Autophagy in toxicology: self-consumption in times of stress and plenty

Abstract

Autophagy is a critical cellular process orchestrating the lysosomal degradation of cellular components in order to maintain cellular homeostasis and respond to cellular stress. A growing research effort over the last decade has proven autophagy to be essential for constitutive protein and organelle turnover, for embryonic/neonatal survival and for cell survival during conditions of environmental stress. Emphasizing its biological importance, dysfunctional autophagy contributes to a diverse set of human diseases. Cellular stress induced by xenobiotic exposure typifies environmental stress, and can result in the induction of autophagy as a cytoprotective mechanism. An increasing number of xenobiotics are notable for their ability to modulate the induction or the rate of autophagy. The role of autophagy in normal cellular homeostasis, the intricate relationship between cellular stress and the induction of autophagy, and the identification of specific xenobiotics capable of modulating autophagy, point to the importance of the autophagic process in toxicology.

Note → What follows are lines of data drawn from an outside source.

(** * Slit tracing and the DEIMOS optical model: a shallow embedding

    The development follows [pypit/traceslits.py] (class [TraceSlits]) and
    [pypeit/spectrographs/keck_deimos.py] (class [KeckDEIMOSSpectrograph],
    [DEIMOSCameraDistortion]).

    Numbers.  The arrays of the source hold IEEE doubles.  They are embedded
    as exact rationals ([Q]): comparisons, minima, maxima and medians of
    finite doubles are exact, and so is the arithmetic on the small dyadic
    values used in the concrete examples below.  Rounding, infinities and
    NaN are not modelled.  Integer arrays ([edgearr]) hold [Z].

    Exceptions.  Fallible code returns [res A]: either [OK a] or [Raise e]
    for a Python exception [e]. *)

From Stdlib Require Import QArith ZArith List Lia Bool Qround Qabs Ascii String.
From stdpp Require Import base option list strings pretty gmap.

Set Warnings "-register-all".
Local Open Scope Z_scope.

(** ** Exceptions and the error monad *)

Inductive exn : Type :=
  | IndexError
  | ValueError (msg : string)
  | KeyError (key : string)
  | TypeError
  | AttributeError
  | IOError (msg : string)
  | PypitError (msg : string).

Inductive res (A : Type) : Type :=
  | OK (a : A)
  | Raise (e : exn).
Arguments OK {A} a.
Arguments Raise {A} e.

#[global] Instance res_ret : MRet res := @OK.
#[global] Instance res_bind : MBind res :=
  λ A B f m, match m with OK a => f a | Raise e => Raise e end.
#[global] Instance res_fmap : FMap res :=
  λ A B f m, match m with OK a => OK (f a) | Raise e => Raise e end.

Definition is_OK {A} (m : res A) : Prop := ∃ a, m = OK a.
Definition raises {A} (m : res A) : Prop := ∃ e, m = Raise e.

(** [of_option e o]: the value of [o], or exception [e]. *)
Definition of_option {A} (e : exn) (o : option A) : res A :=
  match o with Some a => OK a | None => Raise e end.

(** [mapR f l]: [f] on each element, left to right, stopping at the first
    exception. *)
Fixpoint mapR {A B} (f : A → res B) (l : list A) : res (list B) :=
  match l with
  | [] => OK []
  | a :: l' => b ← f a; bs ← mapR f l'; OK (b :: bs)
  end.

(** Rationals are compared as fractions: numerator and denominator. *)
#[global] Instance Q_eq_dec : EqDecision Q.
Proof. solve_decision. Defined.

(** ** A fragment of numpy *)

Module Np.

(** A two-dimensional array with its shape; [rows] is row-major.  The
    shape is kept apart because an array with no row still has a column
    count. *)
Record ndarray (A : Type) : Type := mk_ndarray {
  shape0 : nat;
  shape1 : nat;
  rows : list (list A)
}.
Arguments mk_ndarray {A} _ _ _.
Arguments shape0 {A} _.
Arguments shape1 {A} _.
Arguments rows {A} _.
(** * gpu-count: per-user GPU aggregation of Run:AI jobs

    A shallow embedding of [gpu-count.py] and the properties of its
    aggregation step ([consolidate_jobs]) and of its driver ([main]).

    Python values are modelled as follows.
    - [float] is IEEE binary64, through the Z-based specification
      [SpecFloat] of the Standard Library (precision 53, emax 1024), so
      that additions round exactly as CPython's do.
    - [str] is [string]; the text is taken to be ASCII (the builtin
      [float] also accepts non-ASCII digits and spaces, which are outside
      this model).
    - the values returned by [json.loads] / [Response.json] are the
      inductive type [json]; a Python [dict] is the list of its items in
      insertion order.
    - [print] and the file writes are events of an output trace; an
      exception that nobody catches ends the run.
    - an [int] of more than 4300 digits, which Python 3.11 and later
      refuse to turn into text or to read from text, is printed and
      decoded here as any other; the properties that depend on it carry
      the bound as a hypothesis. *)

From Stdlib Require Import ZArith List String Ascii Bool Lia Permutation FinFun.
From Stdlib Require Import Floats.SpecFloat.
Import ListNotations.

Local Open Scope string_scope.
Local Open Scope list_scope.
Local Open Scope Z_scope.

Set Warnings "-register-all".

(** ** Exceptions and results

    [RequestException] stands for [requests.exceptions.RequestException]
    and its subclasses ([ConnectionError], [Timeout], [HTTPError],
    [JSONDecodeError]), which one [except] clause catches alike;
    [ValueError] covers [json.JSONDecodeError], its subclass, and
    [OSError] the errors of the file system ([FileNotFoundError],
    [PermissionError], ...). *)

Inductive exn :=
| AttributeError
| TypeError
| ValueError
| OverflowError
| KeyError
| OSError
| RequestException
| SystemExit (code : Z).

Inductive result (A : Type) :=
| Ok (a : A)
| Raise (e : exn).
Arguments Ok {A} a.
Arguments Raise {A} e.

(** ** Python floats *)

Module PyFloat.

Definition float := spec_float.
Definition prec : Z := 53.
Definition emax : Z := 1024.

(** [x + y] on floats. *)
Definition fadd : float -> float -> float := SFadd prec emax.

(** The literal [0.0]. *)
Definition zero : float := S754_zero false.

(** The double nearest to the integer [z] (ties to even); an integer
    beyond the range rounds to an infinity. *)
Definition of_Z (z : Z) : float := binary_normalize prec emax z 0 false.

(** The double nearest to [n / d], with the sign [neg]: the division of
    [SpecFloat] run on the exact numerator and denominator. *)
Definition of_ratio (neg : bool) (n d : positive) : float :=
  SFdiv prec emax (S754_finite neg n 0) (S754_finite false d 0).

(** The double nearest to [d * 10^e], what [strtod] returns for the
    digits [d] and the decimal exponent [e]. *)
Definition of_decimal (neg : bool) (d : Z) (e : Z) : float :=
  match d with
  | Zpos p =>
      match e with
      | Zneg k => of_ratio neg p (Pos.pow 10 k)
      | _ => of_Z (if neg then - (d * 10 ^ e) else d * 10 ^ e)
      end
  | _ => S754_zero neg
  end.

This review will summarize the importance of autophagy and its role in cellular response to stress, including examples in which consideration of autophagy has contributed to a more complete understanding of toxicant-perturbed systems.

Figure 1

Primary autophagic pathways in mammalian cells. Macroautophagy involves the sequestration of cytoplasmic components by the generation of a denovo double membrane structure (phagophore) from within the cell to form an autophagosome. The newly formed autophagosome then fuses with a lysosome, forming an autolysosome, where lysosomal hydrolases degrade the cellular components. Microautophagy mediates the sequestration of cellular cargo, proteins and organelles through the invagination of the lysosomal membrane. Once cellular components are localized in the lysosome, lysosomal hydrolases degrade the components. Chaperone Mediated Autophagy (CMA) involves the specific targeting and shuttling of individual proteins to the lysosome for degradation. Internalization of substrate proteins into the lysosome is mediated through coordinated interaction of chaperone proteins and the lysosomal receptor Lamp2a on the membrane of the lysosome.